The unit owner noticed water coming from the ceiling of her unit and called the association’s manager to report it.  The manager first inspected the unit above hers, and found all plumbing in order.  He then hired a contractor to open the ceiling of the unit to locate the source of the leak, and found that the leak was coming from a water pipe that served only the complainant’s unit.  He hired a plumber to fix the leak at the cost of $453, and a contractor to repair the damaged ceiling at a cost of $448.  (The plumber’s bill included a charge of $200 for a missed appointment.) 

The unit owner complained that the charges for the repairs were excessive and that the association should have offered her the opportunity to hire contractors of her choice to do the work at a lower cost.

The unit owner did not present any evidence (other than her own opinion, which the panel disregarded because she had no expertise in home repair costs) to support her claim that the costs were excessive; the association did present two estimates from other companies that showed they would have charged almost twice as much for the drywall work alone.

The association’s Declaration of Covenants required the unit owners to maintain their units as well as to maintain and repair any plumbing.  The Bylaws also authorize the association to enter and repair a common element at the unit owner’s cost if there is a defect which could damage the common elements.  However, the Bylaws also require that before the association can make repairs at the unit owner’s cost, its board of directors must first adopt a resolution authorizing the repairs and it must give advance notice to the unit owner of its intention to make the repairs.  In this case, the association made the repairs without a board resolution and without advance notice.

The hearing panel found that the unit owner requested the association to locate the leak.  She did not object to the association’s repairs, she did request estimates, and she did not insist on using her own contractor.

Moreover, the Condominium Act overrides the Bylaws to the extent it requires formal board authorization of the repairs and advance notice to the unit owner.  Section 11-114(g) of the Act states that the association must repair or replace any part of the condominium, including the units, which is damaged; it further states that if the cause of the damage comes from a unit, then the condominium can bill that unit’s owner the first $5000 of any repairs not covered by the insurance deductible.

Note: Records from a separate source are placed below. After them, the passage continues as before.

(** What a commit may do, from a state that stands for [m]. *)
Definition commit_allowed (m : spec) (p : ProtectedCheckpoint) (entropy : option (list Z)) (s' : Store) (fs' : Fs)
    (r : result CheckpointError CheckpointRef) : Prop :=
  match r with
  | Ok r => m !! pc_key p = None ∧ cr_key r = pc_key p ∧ cr_bytes r = ciphertext_len p
      ∧ entropy = Some (cr_object_id r) ∧ spec_bytes m + ciphertext_len p <= limit
      ∧ ∃ charge', store_ok (<[pc_key p := (r, p)]> m) charge' s' fs'
  | Err e => (is_Some (m !! pc_key p) → e = CheckpointError_AlreadyExists) ∧ ∃ charge', store_ok m charge' s' fs'
  end.
Lemma commit_ok m charge s fs p entropy write cleanup w' r :
  store_ok m charge s fs → writes contents write → cleans cleanup →
  commit_with_cleanup limit p entropy write cleanup (s, fs) = (w', r) → commit_allowed m p entropy w'.1 w'.2 r.
Proof.
  intros Hs Hw Hcl. unfold commit_with_cleanup.
  destruct (st_entries s !! pc_key p) as [e0|] eqn:Hkey; [intros [= <- <-]; simpl; eauto|]. cbn [is_some].
  pose proof (so_absent _ _ _ _ Hs _ Hkey) as Hm.
  assert (∀ e, is_Some (m !! pc_key p) → e = CheckpointError_AlreadyExists) as Hno by (intros e [? ?]; congruence).
  destruct (_ =? 0) eqn:Hz; [intros [= <- <-]; simpl; eauto|].
  destruct (_ <? _) eqn:Hcap; [intros [= <- <-]; simpl; eauto|].
  destruct (checked_add u64_max (st_sequence s) 1) as [n|] eqn:Hn; [|intros [= <- <-]; simpl; eauto].
  apply checked_add_Some in Hn as [-> Hn]. to_props. unfold saturating_sub in Hcap.
  pose proof (so_sequence _ _ _ _ Hs) as Hq. pose proof (len_nonneg (pc_ciphertext p)) as Hlen.
  unfold ciphertext_len in Hz, Hcap. set (n := st_sequence s + 1) in *.
  destruct entropy as [object_id|].
  2:{ intros [= <- <-]. simpl. split; [by apply Hno|]. exists charge. apply ok_skip; [done|lia]. }
  destruct (fresh_names m charge s fs Hs Hn) as [Hfresh Hnames]. fold n in Hfresh, Hnames.
  destruct (Hfresh (pending_name n) (or_intror eq_refl)) as [Hpc Hpf].
  destruct (Hfresh (checkpoint_name n) (or_introl eq_refl)) as [Hcc Hcf].
  pose proof (ok_inflight _ _ _ _ (ciphertext_len p) (ok_skip m charge s fs n Hs ltac:(lia))) as Hs'.
  destruct (run_steps (publish_steps write (pending_name n) (checkpoint_name n) (pc_ciphertext p)) fs) as [fs1 r1] eqn:E.
  apply (publish_staged 4) in E; [|done..|intros Hx; symmetry in Hx; by apply suffixes_disjoint in Hx].
  destruct r1 as [[]|e1].
  - destruct E as [[_ Hx]|[(part & _ & _ & Hx)|[E _]]]; [by destruct (Hx (le_n 4))..|]. intros [= <- <-]. simpl. split_and!; try done.
    + rewrite <-(so_committed _ _ _ _ Hs). pose proof (so_abandoned _ _ _ _ Hs). unfold ciphertext_len. lia.
    + eexists. apply (ok_insert _ _ _ _ _ _ _ _ Hs'); simpl; try done; try (unfold n; lia).
      * intros k e He. by apply (Hnames k e).
      * unfold ciphertext_len. lia.
  - destruct (cleanup (pending_name n) fs1) as [fs2 r2] eqn:E2. apply Hcl in E2. intros [= <- <-]. simpl. split; [by apply Hno|].
    assert (contents fs1 = contents fs ∨ ∃ part, len part <= ciphertext_len p
              ∧ contents fs1 = <[pending_name n := part]> (contents fs)) as E1.
    { destruct E as [[? _]|[(part & ? & ? & _)|[_ ?]]]; [by left|right; by exists part|done]. }
    destruct r2 as [[]|e2]; simpl.
    + exists charge. eapply ok_contents; [done|]. rewrite E2.
      destruct E1 as [->|(part & _ & ->)]; [|rewrite delete_insert_eq]; by rewrite delete_id.
    + eexists. destruct E1 as [E1|(part & Hpart & E1)];
        [apply (ok_abandon _ _ _ _ _ n _ [] Hs')|apply (ok_abandon _ _ _ _ _ n _ part Hs')];
        simpl; try done; try (rewrite E2, E1; auto); try (unfold ciphertext_len; unfold n; lia);
        intros k e He; by apply (Hnames k e).
Qed.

However, the hearing panel did find the costs of repairs to be excessive because of the $200 missed appointment charge. The panel found no evidence that the unit owner was late for the repair appointment, and that on the contrary the plumber’s notes showed the correct appointment time as well as dispatch and completion times consistent with the unit owner’s testimony that the repairs were made at the time she had agreed to.

The panel upheld the association, but it reduced the total charges by $200 and ordered the unit owner to reimburse the association for the balance within 30 days.